In many ways, he only had himself to blame. Really, as a detective inspector, it wouldn’t be too difficult to get a restraining order against her. He had enough incidents to persuade even the most liberal of judges if he needed to. A few weeks of her making his life even more difficult, a court appearance, a piece of paper with a phone number and penal notice on it and he’d be free of her. But that was just it. Candidly, he was embarrassed. He was DI Ash Fielding. When it got round the station that he had a stalker he’d be a laughing stock. There was a precedent for it. Couple of years ago there was a DS in Complaints and Conduct who got into a fight with his neighbour about the size of a leylandi. Got a bit messy and turned into a drama. Regular updates rippling through the canteen every morning. Did you know he’s parked his car across the other guy’s drive just to annoy him? That sort of thing. Anyway, it got out of hand. Soon the DS was known solely because he was engaged in a long running legal battle with his neighbour and soon he was so swamped by it he put in for a transfer.
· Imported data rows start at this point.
Lemma regrouped_key_follows body mask old new row rest : eval_reads_columns null eval ->
  mask ∈ masks body -> regrouped_key body old = Some new ->
  nth new (group_key body mask row ++ rest) null = nth old row null.
Proof.
  intros He Hmask Hk. unfold regrouped_key in Hk.
  destruct (position _ (group_by body)) as [at_|] eqn:Hpos; [|done]. cbn in Hk.
  destruct (is_excluded _ at_) eqn:Hex; [done|]. injection Hk as <-.
  apply position_Some in Hpos as (e & Hat & Hc).
  assert (Hkept : default false (mask !! at_) = false).
  { unfold masks in Hmask. destruct (grouping_sets body) as [|set sets].
    - by apply list_elem_of_singleton in Hmask as ->.
    - destruct (mask !! at_) as [[]|] eqn:Hm; [|done..].
      assert (Ht : is_excluded (set :: sets) at_ = true); [|congruence].
      apply existsb_elem. exists mask. by rewrite Hm. }
  assert (Hlook : group_key body mask row !! at_ = Some (eval e row)).
  { unfold group_key. rewrite list_lookup_imap, Hat. cbn. by rewrite Hkept. }
  rewrite app_nth1 by (by eapply lookup_lt_Some). rewrite (nth_lookup_Some _ _ _ _ Hlook).
  destruct e as [r| | | | | | |]; try done. apply Nat.eqb_eq in Hc. subst old. apply He.
Qed.

(** The hash an aggregate still declares is the one its rows are placed by: every hash column
    its input was scattered on that survives as a group key in every grouping set is read back at
    its place among the keys, and where one does not survive the claim is dropped. *)
Lemma regrouped_hash_holds l body (lanes lanes' : list (list Row)) :
  eval_reads_columns null eval -> hash_holds null place (key_distribution l) lanes ->
  Forall2 (fun lane lane' => forall out, out ∈ lane' -> emitted_of body lane out) lanes lanes' ->
  hash_holds null place (regrouped_key_distribution l body) lanes'.
Proof.
  intros He Hh Hl. unfold regrouped_key_distribution.
  destruct (key_distribution l) as [|ks]; [done|].
  destruct (mapM (regrouped_key body) ks) as [news|] eqn:Hm; [|done]. apply mapM_Some in Hm.
  cbn in Hh |- *. intros i lane' out Hi Hout. rewrite <- (Forall2_length _ _ _ Hl).
  destruct (Forall2_lookup_r _ _ _ _ _ Hl Hi) as (lane & Hlane & Hin).
  destruct (Hin out Hout) as (row & mask & rest & Hrow & Hmask & ->).
  rewrite <- (Hh i lane row Hlane Hrow). f_equal. unfold key_at.
  clear -He Hm Hmask. induction Hm as [|old new ks news Hk _ IH]; [done|]. cbn [map]. f_equal; [|exact IH].
  by eapply regrouped_key_follows.
Qed.
End Groups.

(** *** A merge over two lanes hashed on column 1, grouped on columns 1 and 0 *)
Definition demo_state : Schema :=
  {| fields := [demo_field "k" Int64; demo_field "g" Int64; demo_field "sum(x)" Int64];
     group_keys := [0; 1]; agg_state := [{| output := "sum(x)"; agg_func := Sum; agg_ddof := 0; positions := [2] |}] |}.
Definition demo_merge_body : AggregateBody :=
  {| group_by := [expr_column 1 "g"; expr_column 0 "k"]; grouping_sets := []; null_exprs := [];
     aggs := [{| call_func := PSum; call_args := [expr_column 2 "sum(x)"];
                 outputs := [demo_field "sum(x)" Int64] |}];
     finalize := Some [{| expr := expr_column 2 "sum(x)"; expr_name := "total" |}] |}.
Definition demo_rollup : AggregateBody :=
  {| group_by := [expr_column 1 "g"; expr_column 0 "k"]; grouping_sets := [[false; false]; [false; true]];
     null_exprs := []; aggs := []; finalize := None |}.
Definition demo_scattered : GpuNode := GpuEmpty (SourceKind demo_layout demo_state).

(** Three rows of the group (4, 9) in two batches of one lane, and a row of another group that hashes
    to the same lane. *)
Definition demo_grouped_lanes : list (list (list (list nat))) :=
  [[[[9; 4; 1]; [9; 4; 8]]; [[9; 2; 0]; [9; 4; 3]]]; [[[9; 5; 2]]]].

Lemma demo_grouped_layout_holds : layout_holds 0 demo_place demo_cmp demo_layout demo_grouped_lanes.
Proof. layout_holds_of demo_grouped_lanes. Qed.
So Ash would deal with this himself.
“Well I’m sorry I don’t have as an important a job as you, Asher,” she was saying. “We can’t all be DIs and frankly your attitude is very selfish.”
“Penny, I don’t even know y-”
“No, you just hold on right there, Asher Fielding! I’m sick of this. What is it you want me to do? Beg? I’m here when you need me, aren’t I?” She was kicking up quite a frenzy by now. Ash wondered how thick his walls were. It was late and the neighbours were annoyingly nosy. “I don’t think you have any clue how lucky you are to have me around. Heaven knows why I bother with you, you selfish pig! If you want to keep me, Asher, you’d better start bucking your ideas up because there are plenty of men out there who would really appreciate a girl like me.”